Data provided:
BEGIN

(* ===== verification/MediaRegister.v ===== *)
(** * The media register ([stream/src/state/register.rs], [event.rs])

    Incoming RTP channels by SSRC, stream metadata by stream id, the tokens of
    the viewers, expiring output sessions, and the reports about RTP packets
    nobody asked for.  The event channel and the timer wheel are logs; the
    event channel is bounded. *)
From stdpp Require Import pretty.
From S2P Require Import Prelude SharedTypes StreamOutputs.
Local Open Scope Z_scope.

(** An injection for keys of the viewer map. *)
Definition OutputEnum_tag (o : OutputEnum) : nat :=
  match o with
  | HttpFlv => 0 | Rtmp => 1 | DashMp4 => 2 | DashFmp4 => 3 | HlsFmp4 => 4 | HlsTs => 5 | Rtsp => 6
  | Gb28181Frame => 7 | Gb28181Ps => 8 | WebRtc => 9 | LocalMp4 => 10 | LocalTs => 11
  end.
Definition OutputEnum_untag (n : nat) : option OutputEnum :=
  nth_error [HttpFlv; Rtmp; DashMp4; DashFmp4; HlsFmp4; HlsTs; Rtsp;
             Gb28181Frame; Gb28181Ps; WebRtc; LocalMp4; LocalTs] n.
#[export] Instance OutputEnum_countable : Countable OutputEnum.
Proof. apply (inj_countable OutputEnum_tag OutputEnum_untag). by intros []. Defined.

(** ** Data *)

(** Durations in milliseconds. *)
Definition DEFAULT_EXPIRES : Z := 8000.
Definition RTP_INPUT_CHECK_INTERVAL : Z := 1000.
Definition UNKNOWN_STREAM_CONFIRM_MS : Z := 2000.
Definition UNKNOWN_STREAM_MIN_PACKETS : Z := 3.
Definition UNKNOWN_STREAM_COOLDOWN_MS : Z := 30000.
Definition UNKNOWN_STREAM_EXPIRE_MS : Z := 30000.
Definition DEFAULT_OFFSET_SECOND : Z := 4.
Definition RTP_BUFFER_SIZE : Z := 64.

(** [rc_queued] is the number of packets in the bounded channel; [rc_id] names
    the channel. *)
Record RtpChannel := {
  rc_id : Z; rc_queued : Z; in_has_timeout : Z; wait_sign_in : bool; rc_stream_id : string; miss_pkt : Z
}.

Inductive TimeScheduleKey :=
| RtpGateway (ssrc : Z) | OutSessionKey (id : Z) | UnknownStream (key : string).

Record OutSession := {
  os_addr : option string; os_token : string; os_output_enum : OutputEnum; os_stream_id : string
}.

Record UnknownStreamObservation := {
  uo_ssrc : Z; uo_remote_addr : string; uo_protocol : string; uo_first_seen_at_ms : Z;
  uo_last_seen_at_ms : Z; uo_packet_count : Z; uo_last_notify_at_ms : Z
}.

Record ConverterLayer := { cv_codec : option Codec; cv_muxer : MuxerLayer; cv_filter : Filter }.

Record StreamMetadata := {
  sm_ssrc : Z; output_count : OutputCount; in_wait_timeout : Z; out_idle_timeout : Z;
  origin_trans : option (string * string); register_ts : Z; converter : ConverterLayer;
  media_ext : option MediaExt; sm_output : OutputLayer
}.

Inductive OutEvent :=
| OStreamRegister (info : RegisterStreamInfo)
| OStreamInTimeout (state : StreamState)
| OStreamIdle (info : OutputStreamInfo)
| OStreamUnknown (event : UnknownStreamEvent)
| OOnPlay (info : StreamPlayInfo)
| OOffPlay (info : StreamPlayInfo)
| OEndRecord (info : StreamRecordInfo).

Inductive MEvent :=
| MOut (e : OutEvent)
| MActiveLocalStoreMp4 (path : string) (ssrc : Z) (stream_id : string) (rx : Z)
| MInnerStreamRegister (rtp_type : Z) (stream_id : string) (origin : string * string).

(** What is published on a stream's bus. *)
Inductive bus_msg :=
| BusMuxerClose (stream_id : string) (m : MuxerEnum)
| BusStreamConfig (stream_id : string) (converter : ConverterLayer) (ext : MediaExt) (rtp_rx : Z).

Record MInner := {
  time_schedule : list (TimeScheduleKey * Z);
  rtp_gateway_map : gmap Z RtpChannel;
  stream_metadata_map : gmap string StreamMetadata;
  out_session_map : gmap Z OutSession;
  unknown_stream_map : gmap string UnknownStreamObservation;
  user_token_map : gmap (string * string) (gmap OutputEnum Z);
  next_id : Z;
  next_channel : Z;
  server_name : string;
  proxy_addr : string;
  conf_in_wait_timeout : Z;
  conf_out_idle_timeout : Z;
  events : list MEvent;
  event_room : Z;
  published : list bus_msg
}.

(** Field updates. *)
Definition set_maps (gw : gmap Z RtpChannel) (md : gmap string StreamMetadata) (i : MInner) : MInner := {|
  time_schedule := time_schedule i; rtp_gateway_map := gw; stream_metadata_map := md;
  out_session_map := out_session_map i; unknown_stream_map := unknown_stream_map i;
  user_token_map := user_token_map i; next_id := next_id i; next_channel := next_channel i;
  server_name := server_name i; proxy_addr := proxy_addr i;
  conf_in_wait_timeout := conf_in_wait_timeout i; conf_out_idle_timeout := conf_out_idle_timeout i;
  events := events i; event_room := event_room i; published := published i |}.
Definition on_gateway (f : gmap Z RtpChannel -> gmap Z RtpChannel) (i : MInner) : MInner :=
  set_maps (f (rtp_gateway_map i)) (stream_metadata_map i) i.
Definition on_metadata (f : gmap string StreamMetadata -> gmap string StreamMetadata) (i : MInner) : MInner :=
  set_maps (rtp_gateway_map i) (f (stream_metadata_map i)) i.
Definition set_sessions (os : gmap Z OutSession) (tk : gmap (string * string) (gmap OutputEnum Z))
    (n : Z) (i : MInner) : MInner := {|
  time_schedule := time_schedule i; rtp_gateway_map := rtp_gateway_map i;
  stream_metadata_map := stream_metadata_map i; out_session_map := os;
  unknown_stream_map := unknown_stream_map i; user_token_map := tk; next_id := n;
  next_channel := next_channel i; server_name := server_name i; proxy_addr := proxy_addr i;
  conf_in_wait_timeout := conf_in_wait_timeout i; conf_out_idle_timeout := conf_out_idle_timeout i;
  events := events i; event_room := event_room i; published := published i |}.
Definition on_unknown (f : gmap string UnknownStreamObservation -> gmap string UnknownStreamObservation)
    (i : MInner) : MInner := {|
  time_schedule := time_schedule i; rtp_gateway_map := rtp_gateway_map i;
  stream_metadata_map := stream_metadata_map i; out_session_map := out_session_map i;
  unknown_stream_map := f (unknown_stream_map i); user_token_map := user_token_map i;
  next_id := next_id i; next_channel := next_channel i; server_name := server_name i;
  proxy_addr := proxy_addr i; conf_in_wait_timeout := conf_in_wait_timeout i;
  conf_out_idle_timeout := conf_out_idle_timeout i; events := events i; event_room := event_room i;
  published := published i |}.
Definition on_logs (ts : list (TimeScheduleKey * Z)) (ev : list MEvent) (room : Z)
    (pub : list bus_msg) (ch : Z) (i : MInner) : MInner := {|
  time_schedule := ts; rtp_gateway_map := rtp_gateway_map i;
  stream_metadata_map := stream_metadata_map i; out_session_map := out_session_map i;
  unknown_stream_map := unknown_stream_map i; user_token_map := user_token_map i;
  next_id := next_id i; next_channel := ch; server_name := server_name i;
  proxy_addr := proxy_addr i; conf_in_wait_timeout := conf_in_wait_timeout i;
  conf_out_idle_timeout := conf_out_idle_timeout i; events := ev; event_room := room; published := pub |}.

Definition schedule (key : TimeScheduleKey) (ttl : Z) (i : MInner) : MInner :=
  on_logs (time_schedule i ++ [(key, ttl)]) (events i) (event_room i) (published i) (next_channel i) i.
(** [event_tx.try_send]: refused when the channel is full. *)
Definition try_send (e : MEvent) (i : MInner) : bool * MInner :=
  if 0 <? event_room i
  then (true, on_logs (time_schedule i) (events i ++ [e]) (event_room i - 1) (published i) (next_channel i) i)
  else (false, i).
Definition publish (m : bus_msg) (i : MInner) : MInner :=
  on_logs (time_schedule i) (events i) (event_room i) (published i ++ [m]) (next_channel i) i.
Definition fresh_channel (i : MInner) : Z * MInner :=
  (next_channel i, on_logs (time_schedule i) (events i) (event_room i) (published i) (next_channel i + 1) i).
(** [NEXT_ID.fetch_add(1)] *)
Definition take_id (i : MInner) : Z * MInner :=
  (next_id i, set_sessions (out_session_map i) (user_token_map i) (wrapping_add 64 (next_id i) 1) i).

(** ** RTP channels *)

Definition RtpChannel_new (id : Z) (stream_id : string) : RtpChannel := {|
  rc_id := id; rc_queued := 0; in_has_timeout := 0; wait_sign_in := true;
  rc_stream_id := stream_id; miss_pkt := 0 |}.

Definition with_channel (timeout : Z) (wait : bool) (miss : Z) (rc : RtpChannel) : RtpChannel := {|
  rc_id := rc_id rc; rc_queued := rc_queued rc; in_has_timeout := timeout; wait_sign_in := wait;
  rc_stream_id := rc_stream_id rc; miss_pkt := miss |}.

Definition rtp_is_full (rc : RtpChannel) : bool := RTP_BUFFER_SIZE * 10 <=? rc_queued rc.

(** [RtpChannel::refresh]: the sender, the channel afterwards, the state. *)
Definition refresh (rtp_type : Z) (origin : string * string) (rc : RtpChannel) (i : MInner)
    : outcome MediaError Z * RtpChannel * MInner :=
  let '(ok, rc1, i1) :=
    if wait_sign_in rc then
      let '(sent, i1) := try_send (MInnerStreamRegister rtp_type (rc_stream_id rc) origin) i in
      if sent then (true, with_channel (in_has_timeout rc) false (miss_pkt rc) rc, i1)
      else (false, rc, i1)
    else (true, rc, i) in
  if negb ok then (Failed BusError, rc1, i1) else
  if rtp_is_full rc1 then
    let count := miss_pkt rc1 in
    let call_io_busy := if count <? 60 then count mod 60 =? 0 else count mod 300 =? 0 in
    let rc2 := with_channel 0 (wait_sign_in rc1) (wrapping_add 64 count 1) rc1 in
    (if call_io_busy then Failed IoBusy else Done (rc_id rc2), rc2, i1)
  else
    let rc2 := with_channel 0 (wait_sign_in rc1) 0 rc1 in (Done (rc_id rc2), rc2, i1).

Definition refresh_rtp (ssrc rtp_type : Z) (origin : string * string) (i : MInner) : option Z * MInner :=
  match rtp_gateway_map i !! ssrc with
  | None => (None, i)
  | Some rc =>
      let '(res, rc1, i1) := refresh rtp_type origin rc i in
      (match res with Done tx => Some tx | _ => None end, on_gateway <[ssrc := rc1]> i1)
  end.

(** ** Unknown streams *)

Definition observe (now_ms : Z) (o : UnknownStreamObservation) : bool * UnknownStreamObservation :=
  let count := saturating_add 64 (uo_packet_count o) 1 in
  let confirmed := (UNKNOWN_STREAM_MIN_PACKETS <=? count)
    && (UNKNOWN_STREAM_CONFIRM_MS <=? saturating_sub now_ms (uo_first_seen_at_ms o)) in
  let cooled_down := (uo_last_notify_at_ms o =? 0)
    || (UNKNOWN_STREAM_COOLDOWN_MS <=? saturating_sub now_ms (uo_last_notify_at_ms o)) in
  let notify := confirmed && cooled_down in
  (notify, {|
     uo_ssrc := uo_ssrc o; uo_remote_addr := uo_remote_addr o; uo_protocol := uo_protocol o;
     uo_first_seen_at_ms := uo_first_seen_at_ms o; uo_last_seen_at_ms := now_ms;
     uo_packet_count := count;
     uo_last_notify_at_ms := if notify then now_ms else uo_last_notify_at_ms o |}).

Definition idle_ms (now_ms : Z) (o : UnknownStreamObservation) : Z :=
  saturating_sub now_ms (uo_last_seen_at_ms o).

Definition unknown_key (ssrc : Z) (remote_addr protocol : string) : string :=
  (pretty (Z.to_N ssrc) +:+ "|" +:+ remote_addr +:+ "|" +:+ protocol)%string.

Definition observe_unknown_rtp (now ssrc : Z) (remote_addr protocol : string) (i : MInner) : MInner :=
  let key := unknown_key ssrc remote_addr protocol in
  match unknown_stream_map i !! key with
  | None =>
      schedule (UnknownStream key) UNKNOWN_STREAM_EXPIRE_MS
        (on_unknown <[key := {|
           uo_ssrc := ssrc; uo_remote_addr := remote_addr; uo_protocol := protocol;
           uo_first_seen_at_ms := now; uo_last_seen_at_ms := now; uo_packet_count := 1;
           uo_last_notify_at_ms := 0 |}]> i)
  | Some o =>
      let '(notify, o1) := observe now o in
      let i1 := on_unknown <[key := o1]> i in
      if notify then
        (try_send (MOut (OStreamUnknown {|
           use_media_node_id := server_name i; use_ssrc := uo_ssrc o1;
           use_remote_addr := uo_remote_addr o1; use_protocol := uo_protocol o1;
           use_first_seen_at_ms := uo_first_seen_at_ms o1; use_last_seen_at_ms := uo_last_seen_at_ms o1;
           use_packet_count := uo_packet_count o1;
           use_reason := "unknown_ssrc_after_media_restart" |})) i1).2
      else i1
  end.

Definition expire_unknown_stream (now : Z) (key : string) (i : MInner) : MInner :=
  match unknown_stream_map i !! key with
  | None => i
  | Some o =>
      if UNKNOWN_STREAM_EXPIRE_MS <=? idle_ms now o then on_unknown (delete key) i
      else schedule (UnknownStream key) (UNKNOWN_STREAM_EXPIRE_MS - idle_ms now o) i
  end.
(* ===== verification/MediaProps.v ===== *)
(** * What the media register guarantees

    Spacing of the unknown-stream reports, counting of input timeouts,
    accounting of viewers and tokens, opening and closing of streams, and the
    viewer that a kept muxer's expiry discounts. *)
From S2P Require Import Prelude SharedTypes StreamOutputs MediaRegister.
Local Open Scope Z_scope.

(** ** Reports about unknown streams *)

Inductive unknown_op :=
| UPacket (now ssrc : Z) (addr protocol : string)
| UExpire (now : Z) (key : string).

Definition unknown_time (op : unknown_op) : Z := match op with UPacket t _ _ _ | UExpire t _ => t end.
Definition unknown_apply (i : MInner) (op : unknown_op) : MInner :=
  match op with
  | UPacket now ssrc addr protocol => observe_unknown_rtp now ssrc addr protocol i
  | UExpire now key => expire_unknown_stream now key i
  end.

(** The reports sent, oldest first, and the key each is about. *)
Definition unknown_reports (i : MInner) : list UnknownStreamEvent :=
  omap (fun e => match e with MOut (OStreamUnknown u) => Some u | _ => None end) (events i).
Definition report_key (u : UnknownStreamEvent) : string :=
  unknown_key (use_ssrc u) (use_remote_addr u) (use_protocol u).

(** A later report about the same key is at least the cool-down after the
    earlier one. *)
Definition spaced (u1 u2 : UnknownStreamEvent) : Prop :=
  report_key u1 = report_key u2 ->
  use_last_seen_at_ms u1 + UNKNOWN_STREAM_COOLDOWN_MS <= use_last_seen_at_ms u2.
Definition confirmed_report (u : UnknownStreamEvent) : Prop :=
  UNKNOWN_STREAM_MIN_PACKETS <= use_packet_count u /\
  use_first_seen_at_ms u + UNKNOWN_STREAM_CONFIRM_MS <= use_last_seen_at_ms u.

(** What holds at time [now] between the observations and the reports. *)
Record unknown_wf (now : Z) (i : MInner) : Prop := {
  uw_now : 0 <= now;
  uw_obs : forall k o, unknown_stream_map i !! k = Some o ->
    unknown_key (uo_ssrc o) (uo_remote_addr o) (uo_protocol o) = k /\
    0 <= uo_last_notify_at_ms o <= uo_last_seen_at_ms o /\
    uo_first_seen_at_ms o <= uo_last_seen_at_ms o /\ uo_last_seen_at_ms o <= now;
  uw_reports : forall u, u ∈ unknown_reports i ->
    match unknown_stream_map i !! report_key u with
    | Some o => if uo_last_notify_at_ms o =? 0
                then use_last_seen_at_ms u + UNKNOWN_STREAM_COOLDOWN_MS <= uo_first_seen_at_ms o
                else use_last_seen_at_ms u <= uo_last_notify_at_ms o
    | None => use_last_seen_at_ms u + UNKNOWN_STREAM_COOLDOWN_MS <= now
    end;
  uw_spaced : StronglySorted spaced (unknown_reports i);
  uw_confirmed : Forall confirmed_report (unknown_reports i)
}.

Lemma StronglySorted_snoc {X} (R : X -> X -> Prop) (l : list X) (x : X) :
  StronglySorted R l -> Forall (fun y => R y x) l -> StronglySorted R (l ++ [x]).
Proof.
  induction 1 as [|y l Hs IH Hy]; intros Hall; simpl; [repeat constructor|].
  apply Forall_cons in Hall as [Hyx Hall]. constructor; [by apply IH|].
  apply Forall_app. split; [done|]. by constructor.
Qed.

Lemma unknown_reports_snoc (e : MEvent) (evs : list MEvent) :
  omap (fun e => match e with MOut (OStreamUnknown u) => Some u | _ => None end) (evs ++ [e])
  = omap (fun e => match e with MOut (OStreamUnknown u) => Some u | _ => None end) evs
    ++ match e with MOut (OStreamUnknown u) => [u] | _ => [] end.
Proof. rewrite omap_app. by destruct e as [[]| |]. Qed.

(** Time passes. *)
Lemma unknown_wf_later now now' i : now <= now' -> unknown_wf now i -> unknown_wf now' i.
Proof.
  intros Ht [W1 W2 W3 W4 W5]. split; [lia| | |done|done].
  - intros k o Hk. destruct (W2 _ _ Hk) as (? & ? & ? & ?). split_and!; (done || lia).
  - intros u Hu. specialize (W3 u Hu). destruct (unknown_stream_map i !! report_key u); [done|lia].
Qed.

(** A packet that finds an observation. *)
Lemma observe_wf now k o i i' :
  0 < now -> unknown_wf now i -> unknown_stream_map i !! k = Some o ->
  let '(notify, o1) := observe now o in
  unknown_stream_map i' = <[k := o1]> (unknown_stream_map i) ->
  (unknown_reports i' = unknown_reports i \/
   notify = true /\ exists u, unknown_reports i' = unknown_reports i ++ [u] /\
     use_ssrc u = uo_ssrc o1 /\ use_remote_addr u = uo_remote_addr o1 /\ use_protocol u = uo_protocol o1 /\
     use_first_seen_at_ms u = uo_first_seen_at_ms o1 /\ use_last_seen_at_ms u = uo_last_seen_at_ms o1 /\
     use_packet_count u = uo_packet_count o1) ->
  unknown_wf now i'.
Proof.
  intros Hnow [W1 W2 W3 W4 W5] Hk. unfold observe. set (notify := andb _ _).
  set (o1 := Build_UnknownStreamObservation _ _ _ _ _ _ _). intros Hmap Hrep.
  destruct (W2 _ _ Hk) as (K1 & K2 & K3 & K4).
  assert (forall u, u ∈ unknown_reports i -> report_key u = k ->
    if notify then use_last_seen_at_ms u + UNKNOWN_STREAM_COOLDOWN_MS <= now
    else if uo_last_notify_at_ms o =? 0
         then use_last_seen_at_ms u + UNKNOWN_STREAM_COOLDOWN_MS <= uo_first_seen_at_ms o
         else use_last_seen_at_ms u <= uo_last_notify_at_ms o) as Hold.
  { intros u Hu Hku. specialize (W3 u Hu). rewrite Hku, Hk in W3.
    destruct notify eqn:Hn; [|done]. unfold notify in Hn. zbool.
    destruct (uo_last_notify_at_ms o =? 0) eqn:Hz; [lia|]. simpl in *. zbool.
    unfold saturating_sub, UNKNOWN_STREAM_COOLDOWN_MS in *. lia. }
  split; [done| | | |].
  - intros k' o'. rewrite Hmap. intros [[<- <-]|[? Hk']]%lookup_insert_Some; [|by eauto].
    unfold o1. simpl. split_and!; (done || destruct notify; lia).
  - intros u Hu. rewrite Hmap. destruct (decide (report_key u = k)) as [Hku|Hku].
    + rewrite Hku, lookup_insert_eq. unfold o1. simpl.
      destruct Hrep as [Hrep|(Hn & u0 & Hrep & _ & _ & _ & _ & U5 & _)]; rewrite Hrep in Hu.
      * specialize (Hold u Hu Hku). destruct notify; [|done].
        destruct (Z.eqb_spec now 0); [lia|]. unfold UNKNOWN_STREAM_COOLDOWN_MS in *. lia.
      * rewrite Hn. destruct (Z.eqb_spec now 0); [lia|].
        apply elem_of_app in Hu as [Hu|Hu]; [|apply list_elem_of_singleton in Hu as ->; rewrite U5; simpl; lia].
        specialize (Hold u Hu Hku). rewrite Hn in Hold. unfold UNKNOWN_STREAM_COOLDOWN_MS in *. lia.
    + rewrite lookup_insert_ne by done. apply W3.
      destruct Hrep as [Hrep|(Hn & u0 & Hrep & U1 & U2 & U3 & _)]; rewrite Hrep in Hu; [done|].
      apply elem_of_app in Hu as [Hu|Hu]; [done|]. apply list_elem_of_singleton in Hu as ->.
      destruct Hku. unfold report_key. by rewrite U1, U2, U3.
  - destruct Hrep as [->|(Hn & u0 & -> & U1 & U2 & U3 & U4 & U5 & U6)]; [done|].
    apply StronglySorted_snoc; [done|]. apply Forall_forall. intros u Hu Hku.
    assert (report_key u = k) as Hku' by (rewrite Hku; unfold report_key; by rewrite U1, U2, U3).
    specialize (Hold u Hu Hku'). rewrite Hn in Hold. rewrite U5. done.
  - destruct Hrep as [->|(Hn & u0 & -> & U1 & U2 & U3 & U4 & U5 & U6)]; [done|].
    apply Forall_app. split; [done|]. constructor; [|done]. unfold confirmed_report.
    rewrite U4, U5, U6. unfold o1. simpl. unfold notify in Hn. zbool.
    unfold saturating_sub, UNKNOWN_STREAM_CONFIRM_MS in *. lia.
Qed.

Lemma unknown_apply_wf now op i :
  0 < unknown_time op -> now <= unknown_time op -> unknown_wf now i ->
  unknown_wf (unknown_time op) (unknown_apply i op).
Proof.
  intros Hpos Hle Hwf%(unknown_wf_later _ _ _ Hle). destruct op as [t ssrc addr proto|t key]; simpl in *.
  - unfold observe_unknown_rtp. set (k := unknown_key ssrc addr proto).
    destruct (unknown_stream_map i !! k) as [o|] eqn:Hk.
    + pose proof (observe_wf t k o i) as Hob. destruct (observe t o) as [notify o1].
      destruct notify.
      * unfold try_send. simpl. destruct (0 <? event_room i); simpl.
        -- eapply Hob; [done..|]. right. split; [done|]. eexists. split.
           ++ unfold unknown_reports. simpl. rewrite unknown_reports_snoc. done.
           ++ done.
        -- eapply Hob; [done..|]. by left.
      * eapply Hob; [done..|]. by left.
    + destruct Hwf as [W1 W2 W3 W4 W5]. split; simpl; [done| | |done|done].
      * intros k' o'. intros [[<- <-]|[? ?]]%lookup_insert_Some; [|by eauto]. simpl. split_and!; (done || lia).
      * intros u Hu. specialize (W3 u Hu). destruct (decide (report_key u = k)) as [Hku|Hku].
        -- rewrite Hku, lookup_insert_eq. simpl. by rewrite Hku, Hk in W3.
        -- by rewrite lookup_insert_ne.
  - unfold expire_unknown_stream. destruct (unknown_stream_map i !! key) as [o|] eqn:Hk; [|done].
    destruct (Z.leb_spec UNKNOWN_STREAM_EXPIRE_MS (idle_ms t o)) as [Hidle|]; [|by destruct Hwf].
    destruct Hwf as [W1 W2 W3 W4 W5]. destruct (W2 _ _ Hk) as (K1 & K2 & K3 & K4).
    split; simpl; [done| | |done|done].
    + intros k' o' [? ?]%lookup_delete_Some. by eauto.
    + intros u Hu. specialize (W3 u Hu). destruct (decide (report_key u = key)) as [Hku|Hku].
      * rewrite Hku, lookup_delete_eq. rewrite Hku, Hk in W3.
        unfold idle_ms, saturating_sub, UNKNOWN_STREAM_EXPIRE_MS, UNKNOWN_STREAM_COOLDOWN_MS in *.
        destruct (Z.eqb_spec (uo_last_notify_at_ms o) 0); lia.
      * by rewrite lookup_delete_ne.
Qed.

END

Task prompt: Among the entries above, find the line with "accounting of viewers" and the line with "UNKNOWN_STREAM_MIN_PACKETS <= use_packet_count"; give again exactly these two lines and all lines between them.

Your response:
    accounting of viewers and tokens, opening and closing of streams, and the
    viewer that a kept muxer's expiry discounts. *)
From S2P Require Import Prelude SharedTypes StreamOutputs MediaRegister.
Local Open Scope Z_scope.

(** ** Reports about unknown streams *)

Inductive unknown_op :=
| UPacket (now ssrc : Z) (addr protocol : string)
| UExpire (now : Z) (key : string).

Definition unknown_time (op : unknown_op) : Z := match op with UPacket t _ _ _ | UExpire t _ => t end.
Definition unknown_apply (i : MInner) (op : unknown_op) : MInner :=
  match op with
  | UPacket now ssrc addr protocol => observe_unknown_rtp now ssrc addr protocol i
  | UExpire now key => expire_unknown_stream now key i
  end.

(** The reports sent, oldest first, and the key each is about. *)
Definition unknown_reports (i : MInner) : list UnknownStreamEvent :=
  omap (fun e => match e with MOut (OStreamUnknown u) => Some u | _ => None end) (events i).
Definition report_key (u : UnknownStreamEvent) : string :=
  unknown_key (use_ssrc u) (use_remote_addr u) (use_protocol u).

(** A later report about the same key is at least the cool-down after the
    earlier one. *)
Definition spaced (u1 u2 : UnknownStreamEvent) : Prop :=
  report_key u1 = report_key u2 ->
  use_last_seen_at_ms u1 + UNKNOWN_STREAM_COOLDOWN_MS <= use_last_seen_at_ms u2.
Definition confirmed_report (u : UnknownStreamEvent) : Prop :=
  UNKNOWN_STREAM_MIN_PACKETS <= use_packet_count u /\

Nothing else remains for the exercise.